Below a certain level of complexity the human brain is much faster and efficient operating on abstract symbols, like 'x' and 'y'. You can solve equations and figure things out in a fraction of the time it takes you to visualize bananas, goats, coins, bread, milk, etc.
Visualizations have a role in developing intuitions about complex structures, such as what the a matrix does to a vector or what cosine similarity means, and so on.
But in recent years, everyone and the next man has suddenly assumed that visualizing the number 1 or 2 in terms of every day objects somehow helps learning. It doesn't.
> But in recent years
Just to expand on this a bit: I have been teaching this way since at least 2016, when I published a book on algorithms called Grokking Algorithms. It is an illustrated guide to algorithms. If you didn't like this post, I imagine you won't like the book either :)
Here is an interview I did with Corey Quinn where I talk more about my teaching philosophy: https://www.youtube.com/watch?v=lZFvTTgR-V4
https://youtube.com/playlist?list=PLZHQObOWTQDPD3MizzM2xVFit...
Highly recommended !
Also, HT to your user name! Egon Schiele is one of my favorite artists! Loved seeing his works at the Neue in NYC.
B: I miss scroll bars. I really, really miss scroll bars.

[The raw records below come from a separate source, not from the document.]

(** C11: However the allocator is used, two handles that are kept for one
    interrupt of one CPU are both shared, with different entries in the list
    of the interrupt, and the interrupt runs the shared dispatcher; an
    interrupt that is held alone is never offered by the search again,
    whatever the flags and the forced number. *)
Theorem intr_alloc_exclusive ct s live :
  intr_reachable ct s live ->
  (forall (i j : nat) h k, live !! i = Some h -> live !! j = Some k -> i <> j -> h_intno h = h_intno k -> h_cpu h = h_cpu k ->
     exists a b d, h_shared h = Some a /\ h_shared k = Some b /\ a <> b
       /\ find_desc_for_int s (h_intno h) (h_cpu h) = Some d
       /\ a ∈ sv_addr <$> shared_vec_info d /\ b ∈ sv_addr <$> shared_vec_info d
       /\ rd (xt_interrupt_table s) (h_intno h * 2 + h_cpu h) = Ret (SharedIsr (h_cpu h) (h_intno h)))
  /\ (forall h, h ∈ live -> h_shared h = None -> forall fl force, get_free_int ct s fl (h_cpu h) force <> Ret (h_intno h)).
Proof.
  intros HI%reachable_inv. split.
  - intros i j h k Hi Hj Hij E1 E2. assert (Hne : h <> k) by (intros ->; by apply Hij, (NoDup_lookup live i j k (ii_nodup _ _ HI))).
    destruct (live_start s live h HI ltac:(by eapply list_elem_of_lookup_2)) as (Ht & Hh & _ & [L1 L2 _]).
    destruct (live_start s live k HI ltac:(by eapply list_elem_of_lookup_2)) as (_ & Hk & _ & _). rewrite <- E1, <- E2 in Hk.
    pose proof (ii_vec _ _ HI (h_intno h) (h_cpu h)) as Hv. destruct (to_found _ _ _ _ _ _ Ht) as [d Hd].
    pose proof (ii_hw _ _ HI) as [HT _ _]. unfold holds in Hh, Hk.
    destruct (h_shared h) as [a|] eqn:Eh, (h_shared k) as [b|] eqn:Ek.
    + exists a, b, d. unfold view, vec, slot, addrs in Hh, Hk. rewrite Hd in Hh, Hk. cbn [default snd] in Hh, Hk.
      destruct Hh as (_ & Ha & Hsl), Hk as (_ & Hb & _). split_and!; [done|done| |done|done|done|].
      * intros ->. apply Hne. destruct h, k; cbn in *. congruence.
      * rewrite (rd_in Unhandled) by lia. by rewrite Hsl.
    + destruct Hh as (S1 & _). pose proof (vo_excl _ Hv S1). congruence.
    + destruct Hk as (S1 & _). pose proof (vo_excl _ Hv S1). congruence.
    + destruct Hne. destruct h, k; cbn in *. congruence.
  - intros h Hin Eh fl force Hrun. destruct (live_start s live h HI Hin) as (_ & Hh & _ & [L1 L2 _]).
    pose proof (inv_searching s live (h_cpu h) HI) as [_ _ S3 S4].
    destruct (get_free_int_spec ct s fl (h_cpu h) force S3 L1 S4) as (r & Hr & Hf). rewrite Hrun in Hr. injection Hr as <-.
    destruct Hf as [[E _]|(b & d & Eb & [_ Hu] & _)]; [lia|]. rewrite <- Eb in Hu. apply usable_facts in Hu as (_ & Hn & _).
    unfold holds in Hh. rewrite Eh in Hh. congruence.
Qed.

(** In every state that use of the allocator leads to, the search
    succeeds without failing its assertion.  It gives -1 only when no
    interrupt passes the tests.  For an unshared request it gives the usable
    interrupt of the lowest level, and of those the one with the lowest
    number; for a shared request one that is shared already, or else, when
    there is none, the first usable one. *)
Theorem get_free_int_best ct s live fl c force :
  intr_reachable ct s live -> 0 <= c < 2 ->
  exists r, get_free_int ct s fl c force = Ret r /\ found ct s (any_level fl) c force r.
Proof. intros HI%reachable_inv Hc. pose proof (inv_searching s live c HI) as [_ _ S3 S4]. by apply get_free_int_spec. Qed.

Lemma taken_touch ct core msh src fl handler arg s h s1 :
  taken ct core msh src fl handler arg s h s1 -> h_cpu h = core /\ exists v t, touch (h_intno h) core v t s s1.
Proof.
  intros (x & _ & _ & Ht). cbv zeta in Ht. destruct (has fl ESP_INTR_FLAG_SHARED);
    [destruct Ht as (a & _ & -> & Ht)|destruct Ht as [-> Ht]]; eauto.
Qed.

(** What an allocation can come to in a state that use of the allocator
    leads to.  With an error, the flags, the shared lists and the handlers of
    all interrupts are as before; with [ESP_OK], the handle is for an interrupt
    that the search allows, on the caller's CPU; and it stops only where the
    interrupt has no descriptor yet and comes before all that have one, where
    the code writes through a null pointer. *)
Theorem alloc_outcomes ct core mr mv msh src fl reg mask handler arg s live :
  intr_reachable ct s live -> 0 <= core < 2 ->
  match esp_intr_alloc_intrstatus ct core mr mv msh src fl reg mask handler arg s with
  | Ret ((err, None), s') =>
      err <> ESP_OK /\ (forall no c, view s' no c = view s no c) /\ (forall i, slot s' i = slot s i)
  | Ret ((err, Some h), s') =>
      err = ESP_OK /\ h_cpu h = core /\ found ct s (default_level fl) core (forced src) (h_intno h)
      /\ (forall no c, no <> h_intno h \/ c <> core -> view s' no c = view s no c)
  | Stuck e => e = NullDeref /\ exists x, found ct s (default_level fl) core (forced src) x /\ in_front x core s
  end.
Proof.
  intros HI%reachable_inv Hcore.
  pose proof (alloc_spec ct core mr mv msh src fl reg mask handler arg s Hcore (inv_searching _ _ _ HI)) as Hs. unfold wpx in Hs.
  destruct (esp_intr_alloc_intrstatus _ _ _ _ _ _ _ _ _ _ _ s) as [[[err [h|]] s']|e]; cbn in Hs; [| |done].
  - destruct Hs as [-> Ht]. destruct (taken_touch _ _ _ _ _ _ _ _ _ _ Ht) as (Ec & v & t & Ht'). split_and!; [done|done| |apply Ht'].
    destruct Ht as (x & Hf & _ & Ht). cbv zeta in Ht.
    destruct (has fl ESP_INTR_FLAG_SHARED); [destruct Ht as (a & _ & -> & _)|destruct Ht as [-> _]]; done.
  - destruct Hs as [Hne [_ _ Qv Qt]]. done.
Qed.

(** ** An allocation that is undone *)

(** The search cannot tell the interrupts of two states apart. *)
Definition alike (s s' : intr_state) (y c : Z) : Prop :=
  let v := view s y c in let v' := view s' y c in
  bit_RESERVED v'.1 = bit_RESERVED v.1 /\ bit_SHARED v'.1 = bit_SHARED v.1 /\ bit_NONSHARED v'.1 = bit_NONSHARED v.1
  /\ (bit_SHARED v.1 = true -> bit_INIRAM v'.1 = bit_INIRAM v.1 /\ length v'.2 = length v.2)
  /\ (bit_SHARED v.1 = false -> slot s' (y * 2 + c) = slot s (y * 2 + c)).

Lemma alike_refl s s' y c : view s' y c = view s y c -> slot s' (y * 2 + c) = slot s (y * 2 + c) -> alike s s' y c.
Proof. intros E1 E2. unfold alike. by rewrite E1, E2. Qed.

Lemma alike_consider s s' fl c force x d p :
  searchable s -> searchable s' -> 0 <= c < 2 -> 0 <= x < 32 -> alike s s' x c ->
  consider s' fl c force x d p = consider s fl c force x d p.
Proof.
  intros Hs Hs' Hc Hx (Hr & Hsh & Hn & Hi & Ht). rewrite !consider_eq by done. unfold usable, choose, is_shared.
  unfold view, addrs, slot in *. cbv zeta in *. autorewrite with intr. cbn [fst snd] in *. rewrite Hr, Hsh, Hn, !length_fmap in *.
  destruct (bit_SHARED (flags (vec s x c))).
  - destruct (Hi eq_refl) as [-> ->]. by rewrite !orb_true_r.
  - rewrite (Ht eq_refl). done.
Qed.

Lemma alike_search ct s s' fl c force :
  searchable s -> searchable s' -> 0 <= c < 2 -> (forall y, 0 <= y < 32 -> alike s s' y c) ->
  get_free_int ct s' fl c force = get_free_int ct s fl c force.
Proof.
  intros Hs Hs' Hc Ha. unfold get_free_int. fold (any_level fl).
  assert (HL : forall L x p, 0 <= x -> x + Z.of_nat (length L) <= 32 ->
    consider_all s' (any_level fl) c force x L p = consider_all s (any_level fl) c force x L p).
  { induction L as [|d L IH]; intros x p Hx HL; cbn [consider_all]; [done|]. cbn [length] in HL.
    rewrite (alike_consider s s') by (done || lia || (apply Ha; lia)). destruct (consider _ _ _ _ _ _ _); cbn; [|done]. apply IH; lia. }
  rewrite HL; [done|lia|]. rewrite int_desc_length. lia.
Qed.

Lemma set_slot_idle no ct f : set_slot no ct Unhandled (set_slot no ct f Unhandled) = Unhandled.
Proof. unfold set_slot. destruct (int_desc ct !! Z.to_nat no) as [d|]; [destruct (_ <? _)|]; done. Qed.

Lemma iram_word_iram b f : bit_INIRAM (iram_word b f) = b.
Proof.
  unfold iram_word, bit_INIRAM. destruct b; rewrite ?Z.lor_spec, ?Z.ldiff_spec; change (Z.testbit VECDESC_FL_INIRAM 1) with true;
    [apply orb_true_r|apply andb_false_r].
Qed.

(** The interrupt of the pair itself. *)
Lemma alike_undone ct core msh src fl handler arg s h s1 :
  (forall x, vec_ok (view s x core)) -> taken ct core msh src fl handler arg s h s1 ->
  let v1 := view s1 (h_intno h) core in
  let t1 := slot s1 (h_intno h * 2 + core) in
  (bit_SHARED (view s (h_intno h) core).1 = true -> (view s (h_intno h) core).2 <> []) ->
  forall s2, view s2 (h_intno h) core = (if gone h v1 then 0 else v1.1, left_over h v1) ->
  slot s2 (h_intno h * 2 + core) = (if gone h v1 then set_slot (h_intno h) ct Unhandled t1 else t1) ->
  alike s s2 (h_intno h) core.
Proof.
  intros Hok (x & Hf & Hx & Ht) v1 t1. destruct Hf as [[-> _]|(b & d & Eb & [_ Hu] & _)]; [lia|]. rewrite <- Eb in Hu.
  apply usable_facts in Hu as (Hr & Hns & _ & Hsh & Hsl & Hir). specialize (Hok x). cbv zeta in Ht.
  rewrite (default_level_bit fl 8 ltac:(lia) : has (default_level fl) ESP_INTR_FLAG_SHARED = _) in Hsh.
  rewrite (default_level_bit fl 10 ltac:(lia) : has (default_level fl) ESP_INTR_FLAG_IRAM = _) in Hir.
  assert (Hnil : bit_SHARED (view s x core).1 = false -> (view s x core).2 = []).
  { intros E. destruct (view s x core).2 eqn:E2; [done|]. destruct (vo_list _ Hok); rewrite ?E2 in *; congruence. }
  assert (Hgone : bit_SHARED (view s x core).1 = false -> forall s2 f, view s2 x core = (0, []) ->
    slot s2 (x * 2 + core) = set_slot x ct Unhandled (set_slot x ct f Unhandled) -> alike s s2 x core).
  { intros E s2 f Ev Es. unfold alike. rewrite Ev, Hr, E, Hns, Es, set_slot_idle. cbn [fst snd]. rewrite Hsl by done. by split_and!. }
  destruct (has fl ESP_INTR_FLAG_SHARED) eqn:Efl.
  - destruct Ht as (a & _ & -> & Ht). cbn [h_intno] in *. intros Hne s2 Ev Es.
    destruct (iram_word_bits (has fl ESP_INTR_FLAG_IRAM) (Z.lor (view s x core).1 VECDESC_FL_SHARED)) as (I1 & I2 & I3).
    destruct (shared_word_bits (view s x core).1) as (S1 & S2 & S3).
    subst v1 t1. rewrite (to_view _ _ _ _ _ _ Ht), (to_slot _ _ _ _ _ _ Ht) in *.
    unfold gone, left_over in Ev, Es. cbn [fst snd h_shared drop_addr] in Ev, Es. rewrite I2, I3, S2, S3, Hns in Ev, Es.
    rewrite (bool_decide_eq_true_2 (Some a = Some a)) in Ev, Es by done. cbn [orb andb] in Ev, Es.
    destruct (bit_SHARED (view s x core).1) eqn:Esh.
    + specialize (Hne eq_refl). rewrite bool_decide_eq_false_2 in Ev, Es by done. unfold alike. rewrite Ev. cbn [fst snd].
      rewrite I1, I2, I3, S1, S2, S3, iram_word_iram, Hir, Esh by done. by split_and!.
    + rewrite Hnil, bool_decide_eq_true_2, Hsl in * by done. by eapply Hgone.
  - destruct Ht as [-> Ht]. cbn [h_intno] in *. specialize (Hsh Efl). rewrite Hnil in Ht by done. intros _ s2 Ev Es.
    subst v1 t1. rewrite (to_view _ _ _ _ _ _ Ht), (to_slot _ _ _ _ _ _ Ht) in *.
    destruct (iram_word_bits (has fl ESP_INTR_FLAG_IRAM) VECDESC_FL_NONSHARED) as (I1 & I2 & I3).
    unfold gone, left_over in Ev, Es. cbn [fst snd] in Ev, Es. rewrite I2, I3 in Ev, Es. rewrite Hsl in Es by done.
    change (bit_NONSHARED VECDESC_FL_NONSHARED) with true in Ev, Es. change (bit_SHARED VECDESC_FL_NONSHARED) with false in Ev, Es.
    cbn [orb] in Ev, Es.
    destruct (negb (handler =? 0)); [by eapply Hgone|]. apply (Hgone Hsh s2 Unhandled); [done|]. rewrite Es. 
    unfold set_slot. destruct (int_desc ct !! Z.to_nat x) as [e|]; [destruct (_ <? _)|]; done.
Qed.
Definition I_BL (pc_offset imm_value : Z) : Z :=
  b imm_value B_CMP_L (Z.abs pc_offset) (if 0 <=? pc_offset then 0 else 1) SUB_OPCODE_B OPCODE_BRANCH.
Definition I_BGE (pc_offset imm_value : Z) : Z :=
  b imm_value B_CMP_GE (Z.abs pc_offset) (if 0 <=? pc_offset then 0 else 1) SUB_OPCODE_B OPCODE_BRANCH.
Definition I_BXR (reg_pc : Z) : Z := bx reg_pc 0 0 1 BX_JUMP_TYPE_DIRECT SUB_OPCODE_BX OPCODE_BRANCH.
Definition I_BXI (imm_pc : Z) : Z := bx 0 imm_pc 0 0 BX_JUMP_TYPE_DIRECT SUB_OPCODE_BX OPCODE_BRANCH.
Definition I_BXZR (reg_pc : Z) : Z := bx reg_pc 0 0 1 BX_JUMP_TYPE_ZERO SUB_OPCODE_BX OPCODE_BRANCH.
Definition I_BXZI (imm_pc : Z) : Z := bx 0 imm_pc 0 0 BX_JUMP_TYPE_ZERO SUB_OPCODE_BX OPCODE_BRANCH.
Definition I_BXFR (reg_pc : Z) : Z := bx reg_pc 0 0 1 BX_JUMP_TYPE_OVF SUB_OPCODE_BX OPCODE_BRANCH.
Definition I_BXFI (imm_pc : Z) : Z := bx 0 imm_pc 0 0 BX_JUMP_TYPE_OVF SUB_OPCODE_BX OPCODE_BRANCH.

Definition I_ADDR (reg_dest reg_src1 reg_src2 : Z) : Z := alu_reg reg_dest reg_src1 reg_src2 0 ALU_SEL_ADD SUB_OPCODE_ALU_REG OPCODE_ALU.
Definition I_SUBR (reg_dest reg_src1 reg_src2 : Z) : Z := alu_reg reg_dest reg_src1 reg_src2 0 ALU_SEL_SUB SUB_OPCODE_ALU_REG OPCODE_ALU.
Definition I_ANDR (reg_dest reg_src1 reg_src2 : Z) : Z := alu_reg reg_dest reg_src1 reg_src2 0 ALU_SEL_AND SUB_OPCODE_ALU_REG OPCODE_ALU.
Definition I_ORR (reg_dest reg_src1 reg_src2 : Z) : Z := alu_reg reg_dest reg_src1 reg_src2 0 ALU_SEL_OR SUB_OPCODE_ALU_REG OPCODE_ALU.
Definition I_MOVR (reg_dest reg_src : Z) : Z := alu_reg reg_dest reg_src 0 0 ALU_SEL_MOV SUB_OPCODE_ALU_REG OPCODE_ALU.
Definition I_LSHR (reg_dest reg_src reg_shift : Z) : Z := alu_reg reg_dest reg_src reg_shift 0 ALU_SEL_LSH SUB_OPCODE_ALU_REG OPCODE_ALU.
Definition I_RSHR (reg_dest reg_src reg_shift : Z) : Z := alu_reg reg_dest reg_src reg_shift 0 ALU_SEL_RSH SUB_OPCODE_ALU_REG OPCODE_ALU.
Definition I_ADDI (reg_dest reg_src imm_ : Z) : Z := alu_imm reg_dest reg_src imm_ 0 ALU_SEL_ADD SUB_OPCODE_ALU_IMM OPCODE_ALU.
Definition I_SUBI (reg_dest reg_src imm_ : Z) : Z := alu_imm reg_dest reg_src imm_ 0 ALU_SEL_SUB SUB_OPCODE_ALU_IMM OPCODE_ALU.
Definition I_ANDI (reg_dest reg_src imm_ : Z) : Z := alu_imm reg_dest reg_src imm_ 0 ALU_SEL_AND SUB_OPCODE_ALU_IMM OPCODE_ALU.
Definition I_ORI (reg_dest reg_src imm_ : Z) : Z := alu_imm reg_dest reg_src imm_ 0 ALU_SEL_OR SUB_OPCODE_ALU_IMM OPCODE_ALU.
Definition I_MOVI (reg_dest imm_ : Z) : Z := alu_imm reg_dest 0 imm_ 0 ALU_SEL_MOV SUB_OPCODE_ALU_IMM OPCODE_ALU.
Definition I_LSHI (reg_dest reg_src imm_ : Z) : Z := alu_imm reg_dest reg_src imm_ 0 ALU_SEL_LSH SUB_OPCODE_ALU_IMM OPCODE_ALU.
Definition I_RSHI (reg_dest reg_src imm_ : Z) : Z := alu_imm reg_dest reg_src imm_ 0 ALU_SEL_RSH SUB_OPCODE_ALU_IMM OPCODE_ALU.

Definition M_LABEL (label_num : Z) : Z := macro label_num 0 SUB_OPCODE_MACRO_LABEL OPCODE_MACRO.
Definition M_BRANCH (label_num : Z) : Z := macro label_num 0 SUB_OPCODE_MACRO_BRANCH OPCODE_MACRO.
Definition M_BL (label_num imm_value : Z) : list Z := [M_BRANCH label_num; I_BL 0 imm_value].
Definition M_BGE (label_num imm_value : Z) : list Z := [M_BRANCH label_num; I_BGE 0 imm_value].
Definition M_BX (label_num : Z) : list Z := [M_BRANCH label_num; I_BXI 0].
Definition M_BXZ (label_num : Z) : list Z := [M_BRANCH label_num; I_BXZI 0].
Definition M_BXF (label_num : Z) : list Z := [M_BRANCH label_num; I_BXFI 0].

(** ** RTC slow memory *)

Definition RTC_SLOW_MEM_SIZE : Z := 8192.
Definition rtc_mem : Type := list Z.

Definition word (m : rtc_mem) (i : Z) : Z := le_decode (slice m (4 * i) 4).
Definition words_bytes (ws : list Z) : list Z := concat (le_encode 4 <$> ws).

Definition rd_word (i : Z) : M rtc_mem Z :=
  m ← get;
  if (0 <=? i) && (4 * i + 4 <=? Z.of_nat (length m)) then mret (word m i) else stuck OutOfBounds.
Definition wr_words (i : Z) (ws : list Z) : M rtc_mem unit :=
  m ← get;
  m ← lift (blit m (4 * i) (words_bytes ws));
  put m.

(** ** ulp_macro.c *)

Record reloc_info_t : Type := RelocInfo { label : Z; addr : Z; type : Z }.
Definition RELOC_TYPE_LABEL : Z := 0.
Definition RELOC_TYPE_BRANCH : Z := 1.
Definition RELOC_INFO_LABEL (label_num insn_addr : Z) : reloc_info_t :=
  RelocInfo (wrap 16 label_num) (wrap 11 insn_addr) RELOC_TYPE_LABEL.
Definition RELOC_INFO_BRANCH (label_num insn_addr : Z) : reloc_info_t :=
  RelocInfo (wrap 16 label_num) (wrap 11 insn_addr) RELOC_TYPE_BRANCH.

Definition do_single_reloc (load_addr : Z) (label_info branch_info : reloc_info_t) : M rtc_mem esp_err_t :=
  let insn_offset := u32 (addr branch_info - load_addr) in
  let at_insn := load_addr + insn_offset in
  insn ← rd_word at_insn;
  check (b_opcode insn =? OPCODE_BRANCH);;
  if b_sub_opcode insn =? SUB_OPCODE_B then
    let offset := addr label_info - addr branch_info in
    let abs_offset := Z.abs offset in
    let sign := if 0 <=? offset then 0 else 1 in
    if 127 <? abs_offset then mret ESP_ERR_ULP_BRANCH_OUT_OF_RANGE
    else wr_words at_insn [set_b_sign sign (set_b_offset abs_offset insn)];; mret ESP_OK
  else if b_sub_opcode insn =? SUB_OPCODE_BX then
    check (bx_reg insn =? 0);;
    wr_words at_insn [set_bx_addr (addr label_info) insn];;
    mret ESP_OK
  else stuck AssertFailed.

(** Step 1. *)
Definition macro_count (program : list Z) : Z :=
  Z.of_nat (length (filter (fun r_insn => macro_opcode r_insn = OPCODE_MACRO) program)).

(** Step 2: [write_ptr] is at word [cur_insn_addr] of the memory. *)
Fixpoint record_macros (cur_insn_addr : Z) (program : list Z) : M rtc_mem (list reloc_info_t) :=
  match program with
  | [] => mret []
  | r_insn :: rest =>
      if macro_opcode r_insn =? OPCODE_MACRO then
        reloc ←
          (if macro_sub_opcode r_insn =? SUB_OPCODE_MACRO_LABEL then
             mret (RELOC_INFO_LABEL (macro_label r_insn) cur_insn_addr)
           else if macro_sub_opcode r_insn =? SUB_OPCODE_MACRO_BRANCH then
             mret (RELOC_INFO_BRANCH (macro_label r_insn) cur_insn_addr)
           else stuck AssertFailed);
        check (negb (bool_decide (rest = [])));;
        relocs ← record_macros cur_insn_addr rest;
        mret (reloc :: relocs)
      else
        wr_words cur_insn_addr [r_insn];;
        record_macros (u32 (cur_insn_addr + 1)) rest
  end.

(** Step 3. *)
Definition reloc_sort_func (lhs rhs : reloc_info_t) : Z :=
  if label lhs <? label rhs then -1
  else if label rhs <? label lhs then 1
  else if type lhs <? type rhs then -1
  else if type rhs <? type lhs then 1
  else 0.

Class Qsort : Type := qsort : list reloc_info_t -> list reloc_info_t.
Class QsortLaws (Q : Qsort) : Prop := {
  qsort_permutes : forall l, qsort l ≡ₚ l;
  qsort_sorts : forall l, StronglySorted (fun x y => reloc_sort_func x y <= 0) (qsort l)
}.

(** Step 4.  [label_info] is the label of the outer loop, [None] before its
    first round; the inner loop ends a round at the next label. *)
Fixpoint fix_insns (load_addr : Z) (label_info : option reloc_info_t) (relocs : list reloc_info_t) : M rtc_mem esp_err_t :=
  match relocs with
  | [] => mret ESP_OK
  | cur_reloc :: rest =>
      match label_info with
      | None => check (type cur_reloc =? RELOC_TYPE_LABEL);; fix_insns load_addr (Some cur_reloc) rest
      | Some info =>
          if type cur_reloc =? RELOC_TYPE_LABEL then
            if label cur_reloc =? label info then mret ESP_ERR_ULP_DUPLICATE_LABEL
            else fix_insns load_addr (Some cur_reloc) rest
          else if negb (label cur_reloc =? label info) then mret ESP_ERR_ULP_UNDEFINED_LABEL
          else
            rc ← do_single_reloc load_addr info cur_reloc;
            if negb (rc =? ESP_OK) then mret rc else fix_insns load_addr label_info rest
      end
  end.

Section Load.
Context `{Q : !Qsort}.
(** [CONFIG_ULP_COPROC_RESERVE_MEM] *)
Variable reserve_mem : Z.

(** Gives the error code and the new [*psize]. *)
Definition ulp_process_macros_and_load (malloc_ok : bool) (load_addr : Z) (program : list Z) : M rtc_mem (esp_err_t * Z) :=
  let psize := Z.of_nat (length program) in
  let count := macro_count program in
  let real_program_size := psize - count in
  let ulp_mem_end := reserve_mem / 4 in
  if ulp_mem_end <? load_addr then mret (ESP_ERR_ULP_INVALID_LOAD_ADDR, psize)
  else if ulp_mem_end <? u32 (real_program_size + load_addr) then mret (ESP_ERR_ULP_SIZE_TOO_BIG, psize)
  else if count =? 0 then wr_words load_addr program;; mret (ESP_OK, psize)
  else if negb malloc_ok then mret (ESP_ERR_NO_MEM, psize)
  else
    reloc_info ← record_macros load_addr program;
    rc ← fix_insns load_addr None (qsort reloc_info);
    if negb (rc =? ESP_OK) then mret (rc, psize) else mret (ESP_OK, real_program_size).

(** ** ulp.c *)

Record ulp_binary_header_t : Type := Header { magic : Z; text_offset : Z; text_size : Z; data_size : Z; bss_size : Z }.
Definition ULP_BINARY_MAGIC_ESP32 : Z := 0x00706c75.

Definition decode_header (l : list Z) : ulp_binary_header_t :=
  Header (le_decode (slice l 0 4)) (le_decode (slice l 4 2)) (le_decode (slice l 6 2))
    (le_decode (slice l 8 2)) (le_decode (slice l 10 2)).

(** [memcpy] of [n] bytes out of a buffer. *)
Definition bytes_at (l : list Z) (off n : Z) : outcome (list Z) :=
  if (0 <=? off) && (0 <=? n) && (off + n <=? Z.of_nat (length l)) then Ret (slice l off n) else Stuck OutOfBounds.

Definition wr_bytes (off : Z) (data : list Z) : M rtc_mem unit :=
  m ← get;
  m ← lift (blit m off data);
  put m.

Definition ulp_load_binary (load_addr : Z) (program_binary : list Z) (program_size : Z) : M rtc_mem esp_err_t :=
  let program_size_bytes := u32 (program_size * 4) in
  let load_addr_bytes := u32 (load_addr * 4) in
  if program_size_bytes <? 12 then mret ESP_ERR_INVALID_SIZE
  else if reserve_mem <? load_addr_bytes then mret ESP_ERR_INVALID_ARG
  else if reserve_mem <? u32 (load_addr_bytes + program_size_bytes) then mret ESP_ERR_INVALID_SIZE
  else
    hdr ← lift (bytes_at program_binary 0 12);
    let header := decode_header hdr in
    if negb (magic header =? ULP_BINARY_MAGIC_ESP32) then mret ESP_ERR_NOT_SUPPORTED
    else
      let total_size := text_offset header + text_size header + data_size header in
      if negb (total_size =? program_size_bytes) then mret ESP_ERR_INVALID_SIZE
      else
        let text_data_size := text_size header + data_size header in
        src ← lift (bytes_at program_binary (text_offset header) text_data_size);
        wr_bytes load_addr_bytes src;;
        wr_bytes (load_addr_bytes + text_data_size) (replicate (Z.to_nat (bss_size header)) 0);;
        mret ESP_OK.
End Load.

(** Peripheral registers, by address. *)
Definition change_reg (reg : Z) (f : Z -> Z) : M (gmap Z Z) unit := modify (fun r => <[reg := f (default 0 (r !! reg))]> r).
Definition CLEAR_PERI_REG_MASK (reg mask : Z) : M (gmap Z Z) unit := change_reg reg (fun v => Z.ldiff v mask).
Definition SET_PERI_REG_MASK (reg mask : Z) : M (gmap Z Z) unit := change_reg reg (fun v => Z.lor v mask).
Definition SET_PERI_REG_BITS (reg bit_map value shift : Z) : M (gmap Z Z) unit :=
  change_reg reg (fun v => Z.lor (Z.ldiff v (Z.shiftl bit_map shift)) (Z.shiftl (Z.land value bit_map) shift)).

This is where the math nerds just can't help themselves, and I'm here for it. However, these things drive me crazy at the same time. You cannot have -4 nickels. In pure math with only x and y, sure those values can be negative. But when using real world examples using physical objects, no, you cannot have a negative nickel. Maybe you owe your mate the value of 4 nickels, but that's outside the scope of this lesson. Your negative nickels are not in another dimension (because again, the math works that way). You want to help people understand math with real world concepts but then go and confuse things with pure math concepts. And these negative nickels are still not even getting into imaginary nickels territory like you have square root of -4 nickels.